And — like the faith that humankind will somehow be held harmless from the inevitable outcomes of continued mountaintop removal and tar sands mining, ubiquitous petrochemical pollution, and use of the atmosphere as a vast open sewer — the faith in forest returning is buttressed and protected by great heaps of pseudoscientific mythology.

The reality is that on much land in the Pacific Northwest, particularly the industrial forest lands of Oregon managed under the pernicious Oregon Forest Practices Act, even where there is a dense stand of conifers, there is truly no longer a forest — in the sense of the diverse, resilient, tree-centered life-giving landscape, in which the Douglas fir, for instance, evolved millions of years ago.

Myths of Timber

The myths of timber are many and widespread. Interestingly, professional foresters we have spoken with are often dismayed by the prevalence and frequent repetition of so much misinformation. Yet very few are willing to speak above a whisper, in a regional wood products culture where timber barons control much wealth and political power, such that failure to toe the industry line is expected to result in quick, decisive ostracism and loss of livelihood.

Myth of Thinning

It is often stated that forests need to be actively thinned to grow robustly, to prevent wildfire, to resist beetle attack, to improve ecological structure, or for other reasons. A failure to thin is sometimes seen as a travesty of forest mismanagement.

First, the forests that show the greatest apparent need for thinning are typically those that were industrially planted with purposefully-close tree spacings. This close planting is done for purely silvicultural reasons, including crowding out competitor species to achieve an intentional monoculture, and suppressing conifer branches as a short-cut to producing knot-free lumber.

Second, when trees grow naturally in dense stands, for instance in some cases after a major "stand-replacing" disturbance, the trees naturally weed themselves out in the race for sunlight, as they have for millions of years. Human assistance in the process is optional at best.

Third, in many cases, thinning actually hurts progress toward the stated goals. Thinned forests, with more open canopies, are commonly warmer and drier than before thinning, potentially increasing fire susceptibility. And when variable size thinning, as opposed to bottom-up thinning, bows to commercial pressure and takes from among the largest, oldest trees in a stand, it's virtually impossible that the actual outcome will be reaching "old growth characteristics" sooner.

This also connects with the Myth of Fire, below.

Myth of Rural Economies

The din of proclamations that logging must be increased for the sake of rural economies, rural employment, or to fund rural county governments is frequently deafening.

Right now, three Congressmen in Western Oregon, including southern Oregon Republican Walden, centrist Democrat Schrader representing Clackamas County, and supposedly-progressive Peter DeFazio, are shopping around a legislative proposal to effectively privatize over a million acres of federal public forest lands, and turn them over to industrial timber operations. The stated rationale is a share of the logging proceeds are needed to fund county governments.

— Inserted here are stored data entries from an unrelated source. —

(* ===== verification/NetworkSound.v ===== *)
(** * What the network keeps

    Over every run of the network: the limits on connections, and the bans.  What
    the handlers do to the registry and to the bans is stated once
    ([registry_step], [bans_step]); the theorems follow from these relations. *)
From S2P Require Import Prelude PeerStore PeerRegistry RegistrySound Network.

(** ** The store: who touches the bans *)

Definition bans_of (s : PeerStore) : gmap Bytes Z * list (Bytes * Z) * PeerScoreConfig :=
  (ps_ban_list s, ban_table (ps_conn s), ps_config s).

Section stores.
Context {E : Type} (env : Env).
Local Abbreviation Ok := (Ok (E := E)).

Lemma bans_set_conn s conn : ban_table conn = ban_table (ps_conn s) -> bans_of (set_conn s conn) = bans_of s.
Proof. intros H. unfold bans_of. cbn. by rewrite H. Qed.

Lemma check_store_limit_bans s s' : check_store_limit env s = Ok (Some s') -> bans_of s' = bans_of s.
Proof.
  unfold check_store_limit. case_decide as Hlim; [by intros [= <-]|]. intros (peers & _ & H)%bind_Ok.
  apply bind_Ok in H as (limit & _ & H). destruct (min_by_key _ _); [|done]. case_decide; [done|]. by injection H as <-.
Qed.

Lemma check_limit_bans s peer_id s' : check_limit_and_evict_peer_addrs env s peer_id = Ok s' -> bans_of s' = bans_of s.
Proof.
  unfold check_limit_and_evict_peer_addrs. case_decide as Hlim; [by intros [= <-]|].
  intros ([conn n] & Hf & H)%bind_Ok. assert (ban_table conn = ban_table (ps_conn s)) as Hb.
  { apply (try_fold_inv _ (fun _ acc => ban_table acc.1 = ban_table (ps_conn s))) in Hf; [done|done|].
    intros _ a [c k] [c' k'] Hc (t & _ & Heq)%bind_Ok. destruct t; injection Heq as <- <-; done. }
  case_decide; injection H as <-; apply bans_set_conn; [done|]. by destruct (sort_by_key _ _).
Qed.

Lemma fetch_peer_info_bans s peer_id : bans_of (fetch_peer_info s peer_id).1 = bans_of s.
Proof. unfold fetch_peer_info, get_or_insert. by destruct (get_by_peer_id _ _). Qed.

Lemma add_connected_peer_bans s peer_id addr ty s' : add_connected_peer env s peer_id addr ty = Ok s' -> bans_of s' = bans_of s.
Proof.
  unfold add_connected_peer. intros ([s1|] & Hc & H)%bind_Ok; [|by injection H as <-].
  rewrite <- (check_store_limit_bans _ _ Hc). injection H as <-. apply bans_set_conn. cbn.
  repeat case_decide; destruct (is_outbound ty); try done; by destruct (get_addr _ _ _).
Qed.

Lemma add_discovered_addr_bans s peer_id addr s' : add_discovered_addr env s peer_id addr = Ok s' -> bans_of s' = bans_of s.
Proof.
  unfold add_discovered_addr. intros (s1 & Hc & H)%bind_Ok. rewrite <- (check_limit_bans _ _ _ Hc).
  rewrite <- (fetch_peer_info_bans s1 peer_id). destruct (fetch_peer_info s1 peer_id) as [s2 peer]. by injection H as <-.
Qed.

Lemma update_peer_addr_bans s paddr s' : update_peer_addr env s paddr = Ok s' -> bans_of s' = bans_of s.
Proof.
  unfold update_peer_addr. intros (s1 & Hc & H)%bind_Ok. rewrite <- (check_limit_bans _ _ _ Hc). by injection H as <-.
Qed.

Lemma fold_bans {A B} (f : B -> A -> outcome E B) (store : B -> PeerStore) l b b' :
  (forall a b b', f b a = Ok b' -> bans_of (store b') = bans_of (store b)) ->
  try_fold f b l = Ok b' -> bans_of (store b') = bans_of (store b).
Proof.
  intros Hf H. apply (try_fold_inv _ (fun _ x => bans_of (store x) = bans_of (store b))) in H; [done|done|].
  intros _ a x y Hx Hy. by rewrite (Hf _ _ _ Hy).
Qed.

Lemma find_feeler_bans paddrs s s' r : find_feeler env s paddrs = Ok (s', r) -> bans_of s' = bans_of s.
Proof.
  revert s. induction paddrs as [|a l IH]; intros s; cbn; [by intros [= <- <-]|].
  intros ([] & _ & H)%bind_Ok; [by rewrite (IH _ H)|]. destruct (is_banned _ _ _); [by apply IH|].
  apply bind_Ok in H as ([] & _ & H); [by apply IH|]. by injection H as <- <-.
Qed.

Lemma peers_to_feeler_bans s n s' l : peers_to_feeler env s n = Ok (s', l) -> bans_of s' = bans_of s.
Proof.
  unfold peers_to_feeler. intros (expired & _ & H)%bind_Ok. apply (fold_bans _ fst) in H; [done|].
  intros peer_id [s1 l1] [s2 l2] ([s3 r] & Hf & Heq)%bind_Ok. injection Heq as <- <-. by apply find_feeler_bans in Hf.
Qed.
End stores.

(** ** Bans in memory and in the table *)

(** The times that fit into the seconds of the table. *)
Definition SECS_LIMIT : Z := U32_SIZE * 1000.

(** Up to time [T] the ban list and the table agree, but for expired bans. *)
Record ban_ok (T : Z) (s : PeerStore) : Prop := {
  bo_nodup : NoDup (ban_table (ps_conn s)).*1;
  bo_width : Forall (fun r => u32 r.2) (ban_table (ps_conn s));
  bo_table : forall ip secs, (ip, secs) ∈ ban_table (ps_conn s) ->
    match ps_ban_list s !! ip with Some t => secs = t / 1000 | None => secs <= T / 1000 end;
  bo_list : forall ip t, ps_ban_list s !! ip = Some t -> 0 <= t < SECS_LIMIT /\
    ((ip, t / 1000) ∈ ban_table (ps_conn s) \/ t / 1000 < T / 1000)
}.

Lemma ban_ok_same T s s' : bans_of s' = bans_of s -> ban_ok T s -> ban_ok T s'.
Proof. unfold bans_of. intros [= Hl Ht Hc] [Hnd Hw Htab Hlist]. by split; rewrite ?Hl, ?Ht. Qed.

Lemma Forall_kept {A} (P Q : A -> Prop) `{!forall a, Decision (Q a)} l : Forall P l -> Forall P (filter Q l).
Proof. rewrite !Forall_forall. intros Hl a [_ Ha]%list_elem_of_filter. by apply Hl. Qed.

Lemma millis_to_secs_eq t : 0 <= t < SECS_LIMIT -> millis_to_secs t = t / 1000.
Proof.
  intros Ht. unfold millis_to_secs, cast, SECS_LIMIT in *. apply Z.mod_small. split; [apply Z.div_pos; lia|].
  apply Z.div_lt_upper_bound; lia.
Qed.

Lemma lookup_foldl_delete (m : gmap Bytes Z) ips k :
  foldl (fun m ip => delete ip m) m ips !! k = (if decide (k ∈ ips) then None else m !! k).
Proof.
  revert m. induction ips as [|ip ips IH]; intros m; cbn; [by rewrite decide_False by set_solver|].
  rewrite IH. destruct (decide (k = ip)) as [->|].
  - rewrite lookup_delete_eq, (decide_True (P := ip ∈ ip :: ips)) by set_solver. by case_decide.
  - rewrite lookup_delete_ne by done. repeat case_decide; set_solver.
Qed.

Lemma table_unique (table : list (Bytes * Z)) ip a b : NoDup table.*1 -> (ip, a) ∈ table -> (ip, b) ∈ table -> a = b.
Proof.
  intros Hnd [i Hi]%list_elem_of_lookup [j Hj]%list_elem_of_lookup.
  assert (i = j) as ->; [|congruence]. eapply NoDup_lookup; [exact Hnd|..]; rewrite list_lookup_fmap, ?Hi, ?Hj; done.
Qed.

Section bans.
Context (env : Env) (T : Z).
Hypothesis Hnow : 0 <= env_now env <= T.
Hypothesis Hlimit : env_now env < SECS_LIMIT.

(** Clearing takes out expired bans only, and from the list only those that it
    takes out of the table. *)
Lemma clear_expires_ok s : ban_ok T s -> ban_ok T (clear_expires_banned_ip env s) /\
  forall ip t, ps_ban_list s !! ip = Some t -> env_now env / 1000 <= t / 1000 ->
    ps_ban_list (clear_expires_banned_ip env s) !! ip = Some t.
Proof.
  intros [Hnd Hw Ht Hl]. unfold clear_expires_banned_ip, db_clear_expires. cbn.
  rewrite (millis_to_secs_eq (env_now env)) by lia. set (now := env_now env / 1000).
  set (kept := filter (fun r : Bytes * Z => ~ r.2 < now) (ban_table (ps_conn s))).
  set (ips := fst <$> filter (fun r : Bytes * Z => r.2 < now) (ban_table (if env_lazy_rows env then _ else _))).
  assert (forall ip, ip ∈ ips -> exists secs, (ip, secs) ∈ ban_table (ps_conn s) /\ secs < now) as Hips.
  { intros ip ([i secs] & -> & [Hlt Hin]%list_elem_of_filter)%list_elem_of_fmap. exists secs. split; [|done].
    destruct (env_lazy_rows env); [|done]. by apply list_elem_of_filter in Hin as [_ ?]. }
  assert (forall ip t, ps_ban_list s !! ip = Some t -> now <= t / 1000 ->
    foldl (fun m ip => delete ip m) (ps_ban_list s) ips !! ip = Some t) as Hkeep.
  { intros ip t Hip Hlt. rewrite lookup_foldl_delete. case_decide as Hin; [|done].
    destruct (Hips _ Hin) as (secs & Hrow & Hexp). pose proof (Ht _ _ Hrow) as Hrow'. rewrite Hip in Hrow'. lia. }
  split; [|exact Hkeep]. split; cbn.
  - eapply sublist_NoDup; [exact Hnd|]. apply fmap_sublist, sublist_filter.
  - by apply Forall_kept.
  - intros ip secs [Hge Hin]%list_elem_of_filter. rewrite lookup_foldl_delete. case_decide as Hdel; [|by apply Ht].
    destruct (Hips _ Hdel) as (secs' & Hin' & Hlt). cbn in Hge. by rewrite (table_unique _ _ _ _ Hnd Hin Hin') in Hge.
  - intros ip t. rewrite lookup_foldl_delete. case_decide; [done|]. intros Hip. destruct (Hl _ _ Hip) as [? Hrow]. split; [done|].
    destruct (decide (t / 1000 < now)) as [Hlt|Hge].
    + right. pose proof (Z.div_le_mono (env_now env) T 1000 ltac:(lia) ltac:(lia)). unfold now in *. lia.
    + destruct Hrow as [Hrow|?]; [|by right]. left. by apply list_elem_of_filter.
Qed.

Lemma ban_addr_ok {E} s addr timeout s' : ban_ok T s -> 0 <= timeout < U64_SIZE -> env_now env + timeout < SECS_LIMIT ->
  ban_addr (E := E) env s addr timeout = Ok s' -> ban_ok T s' /\
  forall ip t, env_now env / 1000 <= t / 1000 ->
    (if decide (extract_ip_addr_binary addr = Some ip) then t = env_now env + timeout else ps_ban_list s !! ip = Some t) ->
    ps_ban_list s' !! ip = Some t.
Proof.
  intros Hok Ht Hend. unfold ban_addr. destruct (extract_ip_addr_binary addr) as [ip0|] eqn:Hip.
  2: { intros [= <-]. split; [done|]. intros ip t _. by rewrite decide_False by done. }
  unfold cast. rewrite Z.mod_small by done. rewrite add_w_eq, bind_ret_l by (unfold SECS_LIMIT in *; lia).
  set (end_ := env_now env + timeout) in *. intros H. injection H as H.
  set (s1 := set_bans _ _) in H.
  assert (ban_ok T s1) as Hok1.
  { destruct Hok as [Hnd Hw Htab Hl]. split; cbn.
    - rewrite fmap_app. apply NoDup_app. split_and!;
        [|by intros x (r & -> & [Hne _]%list_elem_of_filter)%list_elem_of_fmap Hx%list_elem_of_singleton|apply NoDup_singleton].
      eapply sublist_NoDup; [exact Hnd|]. apply fmap_sublist, sublist_filter.
    - apply Forall_app. split; [by apply Forall_kept|]. apply Forall_singleton. cbn. unfold millis_to_secs, cast.
      apply Z.mod_pos_bound. done.
    - intros ip secs [[Hne Hin]%list_elem_of_filter|[= -> ->]%list_elem_of_singleton]%elem_of_app.
      + cbn in Hne. rewrite lookup_insert_ne by done. by apply Htab.
      + by rewrite lookup_insert_eq, millis_to_secs_eq by lia.
    - intros ip t [[<- <-]|[Hne Hip']]%lookup_insert_Some.
      + split; [lia|]. left. rewrite millis_to_secs_eq by lia. set_solver.
      + destruct (Hl _ _ Hip') as [? [Hrow|?]]; (split; [done|]); [left|by right].
        apply elem_of_app. left. by apply list_elem_of_filter. }
  assert (forall ip t, (if decide (Some ip0 = Some ip) then t = end_ else ps_ban_list s !! ip = Some t) ->
    ps_ban_list s1 !! ip = Some t) as Hs1.
  { intros ip t. destruct (decide (Some ip0 = Some ip)) as [Heq|Heq].
    - intros ->. simplify_eq. apply lookup_insert_eq.
    - intros Hl. cbn. rewrite lookup_insert_ne; [done|congruence]. }
  case_decide; subst s'; [|by split; [|eauto]].
  destruct (clear_expires_ok s1 Hok1) as [Hok2 Hkeep]. split; [done|eauto].
Qed.
End bans.

(** ** The steps of the registry and of the bans *)

Definition limits_of (reg : PeerRegistry) : Z * Z * bool * gset PeerId :=
  (pr_max_inbound reg, pr_max_outbound reg, pr_reserved_only reg, pr_reserved_peers reg).

(** The peers of [reg'] are peers of [reg]. *)
Definition registry_less (reg reg' : PeerRegistry) : Prop := registry_ok reg ->
  registry_ok reg' /\ limits_of reg' = limits_of reg /\ forall sid p, pr_peers reg' !! sid = Some p ->
    exists q, pr_peers reg !! sid = Some q /\ same_peer q p.

Lemma same_peer_refl p : same_peer p p.
Proof. by repeat split. Qed.
Lemma less_refl reg : registry_less reg reg.
Proof. intros Hok. split_and!; [done|done|]. eauto using same_peer_refl. Qed.
Lemma less_trans reg1 reg2 reg3 : registry_less reg1 reg2 -> registry_less reg2 reg3 -> registry_less reg1 reg3.
Proof.
  intros H12 H23 Hok. destruct (H12 Hok) as (Hok2 & ? & H12'). destruct (H23 Hok2) as (Hok3 & ? & H23').
  split_and!; [done|congruence|].
  intros sid p (q & (r & ? & ?)%H12' & ?)%H23'. exists r. unfold same_peer in *. intuition congruence.
Qed.
Lemma less_remove reg sid : registry_less reg (remove_peer reg sid).1.
Proof.
  intros Hok. split_and!; [by apply remove_peer_ok|done|]. cbn. intros i p [_ ?]%lookup_delete_Some. eauto using same_peer_refl.
Qed.
Lemma less_feelers reg feelers : registry_less reg (set_feelers reg feelers).
Proof. intros Hok. split_and!; [by apply set_feelers_ok|done|]. eauto using same_peer_refl. Qed.
Lemma less_update reg sid f : (forall p, same_peer p (f p)) -> registry_less reg (update_peer reg sid f).1.
Proof.
  intros Hf Hok. split; [by apply update_peer_ok|]. unfold update_peer.
  destruct (pr_peers reg !! sid) as [p|] eqn:Hp; cbn; (split; [done|]); [|eauto using same_peer_refl].
  intros i q [[<- <-]|[_ ?]]%lookup_insert_Some; eauto using same_peer_refl.
Qed.
Create HintDb network.
#[local] Hint Resolve less_refl less_remove less_feelers : network.

Lemma less_remove_id env reg peer_id : registry_less reg (remove_peer_by_peer_id env reg peer_id).1.
Proof. unfold remove_peer_by_peer_id. destruct (get_key_by_peer_id _ _ _); auto with network. Qed.

Section steps.
Context {utils : P2pUtils} {E : Type}.
Local Abbreviation Ok := (Ok (E := E)).

(** A new peer is reserved or was not banned when it came. *)
Definition registry_step (env : Env) (store : PeerStore) (reg reg' : PeerRegistry) : Prop := registry_ok reg ->
  registry_ok reg' /\ limits_of reg' = limits_of reg /\ forall sid p, pr_peers reg' !! sid = Some p ->
    (exists q, pr_peers reg !! sid = Some q /\ same_peer q p) \/ p_is_reserved p = true \/
    is_banned env store (p_address p) = false.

Several lines of definitive evidence show up the Myth of Rural Economies.

First, strong economic studies have shown that the indirect costs loaded onto rural communities by heavy clearcut logging actually overwhelm the local economic benefits from timber-related jobs, etc.

Second, many years of statistics clearly illustrate that timber-related employment has gone down in years when harvest levels have been flat or even increasing. This is due to high levels of automation in modern mills, increasingly sophisticated heavy equipment in the woods and log yards, and large shipments of raw logs from private timberland, and laundered logs from public timber land, to mills overseas. For perspective, in Oregon, the largest producing U.S. state for saw logs and dimensional lumber, jobs in the wood products industry are only about 3% of statewide employment total.

Third, the sad fact is that rural county governments across western U.S. timber areas are broadly dominated by timber interests, with timber barons and/or their designees maintaining safe majorities. Many of these counties have drastically low tax rates, having lived for decades off of federal subsidies. They point to poverty in their communities as evidence of government need — as if the two were synonymous — overlooking both untouched concentrations of private wealth, and that the resource extraction process itself is a driver of community and worker impoverishment.

The Myth of Spotted Owl — that protecting owls, murrelets, and other endangered forest-dependent species is a driver of rural economic woes — is an oft-repeated, equally groundless subsidiary fiction.

Myth of Fire

Wildfire is erratic, huge, terrifying, and devastating — classic mythological territory.

Moreover, the underlying trends of gradual and accelerating warming across most temperate timber lands, coupled with widespread overall and/or seasonal drying, suggest strongly that wildfire, always part of the rhythm of natural continental landscapes, will be increasing.

So perhaps it's not surprising that the Myth of Fire has many tendrils, and connects to other forest myths around thinning, economics, carbon, and over-generalization. With the huge differences across forest types, the time-consuming complexity of pinning down real science on a highly variable, spatially-dispersed phenomenon, and the sheer number of dubious fire-related propositions, addressing wildfire myths is a huge project in itself.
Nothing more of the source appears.